##### Provided entries
Definition is_comment (line : string) : bool := prefix "#" (PyStr.strip line).

Definition is_code (line : string) : bool :=
  PyStr.truthy (PyStr.strip line) && negb (is_comment line).

(** [sum(1 for line in lines if ...)] *)
Definition count (test : string -> bool) (ls : list string) : Z :=
  Z.of_nat (List.length (filter test ls)).

(** The body of [for file in files]. *)
Definition analyse_file (rel_path : string) (analysis : Analysis) (f : File)
  : Analysis :=
  let file := file_name f in
  if skipped_file file then analysis
  else
    let rel_file_path := if PyStr.truthy rel_path then path_join rel_path file else file in
    let ext :=
      let e := PyStr.lower (splitext_ext file) in
      if PyStr.truthy e then e else "no_extension" in
    let types := count_type ext (file_types analysis) in
    match lines f with
    | Raise _ =>
        {| file_count := file_count analysis; file_types := types;
           total_lines := total_lines analysis; code_lines := code_lines analysis;
           comment_lines := comment_lines analysis; blank_lines := blank_lines analysis;
           package_structure := package_structure analysis;
           files_analysed := files_analysed analysis |}
    | Ok ls =>
        let total := Z.of_nat (List.length ls) in
        let code := count is_code ls in
        let comment := count is_comment ls in
        let blank := (total - code - comment)%Z in
        {| file_count := file_count analysis; file_types := types;
           total_lines := (total_lines analysis + total)%Z;
           code_lines := (code_lines analysis + code)%Z;
           comment_lines := (comment_lines analysis + comment)%Z;
           blank_lines := (blank_lines analysis + blank)%Z;
           package_structure := package_structure analysis;
           files_analysed :=
             files_analysed analysis ++
             [{| path := rel_file_path; extension := ext; file_total_lines := total;
                 file_code_lines := code; file_comment_lines := comment;
                 file_blank_lines := blank |}] |}
    end.

(** [sorted(names)] *)
Fixpoint insert_sorted (x : string) (l : list string) : list string :=
  match l with
  | [] => [x]
  | y :: rest => if String.leb x y then x :: l else y :: insert_sorted x rest
  end.

Definition sorted (l : list string) : list string := fold_right insert_sorted [] l.

(** [_generate_package_structure]: one node for the root directory
    (named [root_name], the base name of the source directory), or
    nothing when the walk finds no directory there. *)
Definition _generate_package_structure (root_name : string) (tree : option Dir)
  : list Entry :=
  match tree with
  | None => []
  | Some (mkDir files dirs) =>
      let dirs := filter (fun d => negb (prefix "." d) &&
                                   negb (existsb (String.eqb d) ["__pycache__"]))
                         (map fst dirs) in
      let file_children :=
        map (fun file => FileEntry file file (splitext_ext file))
            (filter (fun file => negb (prefix "." file)) (sorted (map file_name files))) in
      let dir_children := map (fun d => DirEntry d d []) (sorted dirs) in
      [DirEntry root_name EmptyString (file_children ++ dir_children)]
  end.

(** What [analyze_package_source] returns: the analysis, or a dictionary
    with the key ["error"]. *)
Inductive Report : Type :=
| Failed (error : string)
| Measured (analysis : Analysis).

Definition empty_analysis : Analysis := {|
  file_count := 0; file_types := []; total_lines := 0; code_lines := 0;
  comment_lines := 0; blank_lines := 0; package_structure := []; files_analysed := []
|}.

(** The loop over [os.walk(source_dir)] and the two assignments after
    it. [tree] is what the walk finds at the source directory. *)
Definition measure (root_name : string) (tree : option Dir) : Analysis :=
  let visited := match tree with
                 | Some d => walk kept_dir EmptyString d
                 | None => []
                 end in
  let analysis :=
    fold_left (fun analysis '(rel_path, files) =>
                 fold_left (analyse_file rel_path) files analysis)
              visited empty_analysis in
  {| file_count := Z.of_nat (List.length (files_analysed analysis));
     file_types := file_types analysis;
     total_lines := total_lines analysis; code_lines := code_lines analysis;
     comment_lines := comment_lines analysis; blank_lines := blank_lines analysis;
     package_structure := _generate_package_structure root_name tree;
     files_analysed := files_analysed analysis |}.

(** [analyze_package_source]. [tree_at] is the directory tree found at a
    path once the archive is unpacked. The temporary directory is removed
    on the way out, whatever happened. *)
Definition analyze_package_source (site : Site) (tree_at : string -> option Dir)
  (self : Scraper) (temp_dir package_name version : string) : Run Report :=
  let r := download_package_source site self temp_dir package_name version in
  match outcome r with
  | Some source_dir =>
      if PyStr.truthy source_dir then
        {| after := after r; trace := trace r;
           outcome := Measured (measure (basename source_dir) (tree_at source_dir)) |}
      else
        {| after := after r; trace := trace r;
           outcome := Failed "Failed to download package source" |}
  | None =>
      {| after := after r; trace := trace r;
         outcome := Failed "Failed to download package source" |}
  end.

End SourceCode.

(** What is observed of a download and of an analysis. *)

Module SourceObserved.

Import SourceCode.

Definition is_sdist (entry : UrlData) : bool :=
  match packagetype entry with
  | Some kind => String.eqb kind "sdist"
  | None => false
  end.

(** A line of white space only. *)
Definition is_blank (line : string) : bool := negb (PyStr.truthy (PyStr.strip line)).

(** The files the analysis counts: those of the directories the walk
    visits, the skipped names apart. *)
Definition counted_files (d : Dir) : list File :=
  filter (fun f => negb (skipped_file (file_name f)))
         (flat_map snd (walk kept_dir EmptyString d)).

Definition readable (f : File) : bool :=
  match lines f with Ok _ => true | Raise _ => false end.

Definition read_lines (f : File) : list string :=
  match lines f with Ok ls => ls | Raise _ => [] end.

Definition counted_lines (d : Dir) : list string :=
  flat_map read_lines (counted_files d).

Definition sum (l : list Z) : Z := fold_right Z.add 0%Z l.

(** A tree with the content of every skipped file and of every skipped
    directory taken out; the names stay. *)
Fixpoint hollow (d : Dir) : Dir :=
  match d with
  | mkDir files dirs =>
      mkDir
        (map (fun f => if skipped_file (file_name f)
                       then {| file_name := file_name f; lines := Ok [] |} else f)
             files)
        (map (fun entry : string * Dir =>
                let (dir_name, sub) := entry in
                if kept_dir dir_name then (dir_name, hollow sub)
                else (dir_name, mkDir [] []))
             dirs)
  end.

End SourceObserved.

(** A release with a wheel and a source archive, and the tree the
    archive unpacks to. *)

Module SourceExamples.

Import SourceCode.

Definition site : Site := {|
  host := Examples.no_selenium;
  session := fun _ => Examples.always 200;
  release_urls := fun _ =>
    Ok (Some [ {| packagetype := Some "bdist_wheel";
                  url := Some "https://files.example/pkg-1.0-py3-none-any.whl" |};
               {| packagetype := Some "sdist";
                  url := Some "https://files.example/pkg-1.0.tar.gz" |} ]);
  makedirs := fun _ => Ok tt;
  write := fun _ => Ok tt;
  members := fun _ => Ok ["pkg-1.0/setup.py"; "pkg-1.0/pkg/__init__.py"; "PKG-INFO"]
|}.

Definition newline : string := String (ascii_of_nat 10) EmptyString.

Definition tree : Dir :=
  mkDir
    [ {| file_name := "setup.py"; lines := Ok [("import setuptools" ++ newline)%string] |};
      {| file_name := "README.md"; lines := Ok [("pkg" ++ newline)%string] |} ]
    [ ("pkg",
       mkDir [ {| file_name := "__init__.py";
                  lines := Ok [("  # the package" ++ newline)%string; newline; ("x = 1" ++ newline)%string] |};
               {| file_name := "data.JSON"; lines := Raise (OtherError "unreadable") |} ]
             []);
      ("tests",
       mkDir [ {| file_name := "test_pkg.py"; lines := Ok [("assert True" ++ newline)%string] |} ]
             []) ].

End SourceExamples.

(** * Properties *)

Import Record Transport LlamaPyPIScraper.

(** ** Strings *)

Lemma before_first_stops (sep : ascii) (s : string) :
  PyStr.contains (String sep EmptyString) (PyStr.before_first sep s) = false.
Proof.
  induction s as [|c s IH]; simpl; [reflexivity|].
  destruct (Ascii.eqb c sep) eqn:E; simpl; [reflexivity|].
  rewrite IH. rewrite Ascii.eqb_sym in E.
  destruct (Ascii.ascii_dec sep c) as [->|N].
  - rewrite Ascii.eqb_refl in E. discriminate.
  - destruct (PyStr.before_first sep s); reflexivity.
Qed.
Lemma before_first_keeps_absent (c sep : ascii) (s : string) :
  PyStr.contains (String c EmptyString) s = false ->
  PyStr.contains (String c EmptyString) (PyStr.before_first sep s) = false.
Proof.
  induction s as [|a s IH]; simpl; [reflexivity|].
  intros H. apply orb_false_iff in H as [H1 H2].
  destruct (Ascii.eqb a sep); simpl; [reflexivity|].
  rewrite (IH H2), orb_false_r.
  destruct (Ascii.ascii_dec c a) as [->|N]; [|reflexivity].
  destruct s; simpl in H1; discriminate.
Qed.

Lemma strip_query_fragment_clean (url : string) :
  PyStr.contains "?" (strip_query_fragment url) = false /\
  PyStr.contains "#" (strip_query_fragment url) = false.
Proof.
  unfold strip_query_fragment. split.
  - apply before_first_keeps_absent, before_first_stops.
  - apply before_first_stops.
Qed.

(** ** Dependencies *)

Lemma last_char_some (c : ascii) (s : string) :
  Specified.last_char (String c s) <> None.
Proof.
  revert c. induction s as [|c' s IH]; intros c; [discriminate|].
  change (Specified.last_char (String c (String c' s)))
    with (Specified.last_char (String c' s)). apply IH.
Qed.

Lemma rstrip_trimmed (s : string) :
  match Specified.last_char s with
  | Some last => PyStr.is_space last = false -> PyStr.rstrip s = s
  | None => PyStr.rstrip s = s
  end.
Proof.
  induction s as [|c s IH]; [reflexivity|].
  destruct s as [|c' s'].
  - simpl. now intros ->.
  - change (Specified.last_char (String c (String c' s')))
      with (Specified.last_char (String c' s')).
    destruct (Specified.last_char (String c' s')) as [last|] eqn:E.
    + intros H. change (PyStr.rstrip (String c (String c' s')))
        with (match PyStr.rstrip (String c' s') with
              | EmptyString => if PyStr.is_space c then EmptyString
                               else String c EmptyString
              | r => String c r
              end).
      now rewrite (IH H).
    + now destruct (last_char_some c' s').
Qed.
##########
**Exercise aim**. Print only what lies in the material above starting at the line with "match Specified.last_char s with" and ending at the line with "else String c", every line exactly as given.

**Task response**.
  match Specified.last_char s with
  | Some last => PyStr.is_space last = false -> PyStr.rstrip s = s
  | None => PyStr.rstrip s = s
  end.
Proof.
  induction s as [|c s IH]; [reflexivity|].
  destruct s as [|c' s'].
  - simpl. now intros ->.
  - change (Specified.last_char (String c (String c' s')))
      with (Specified.last_char (String c' s')).
    destruct (Specified.last_char (String c' s')) as [last|] eqn:E.
    + intros H. change (PyStr.rstrip (String c (String c' s')))
        with (match PyStr.rstrip (String c' s') with
              | EmptyString => if PyStr.is_space c then EmptyString
                               else String c EmptyString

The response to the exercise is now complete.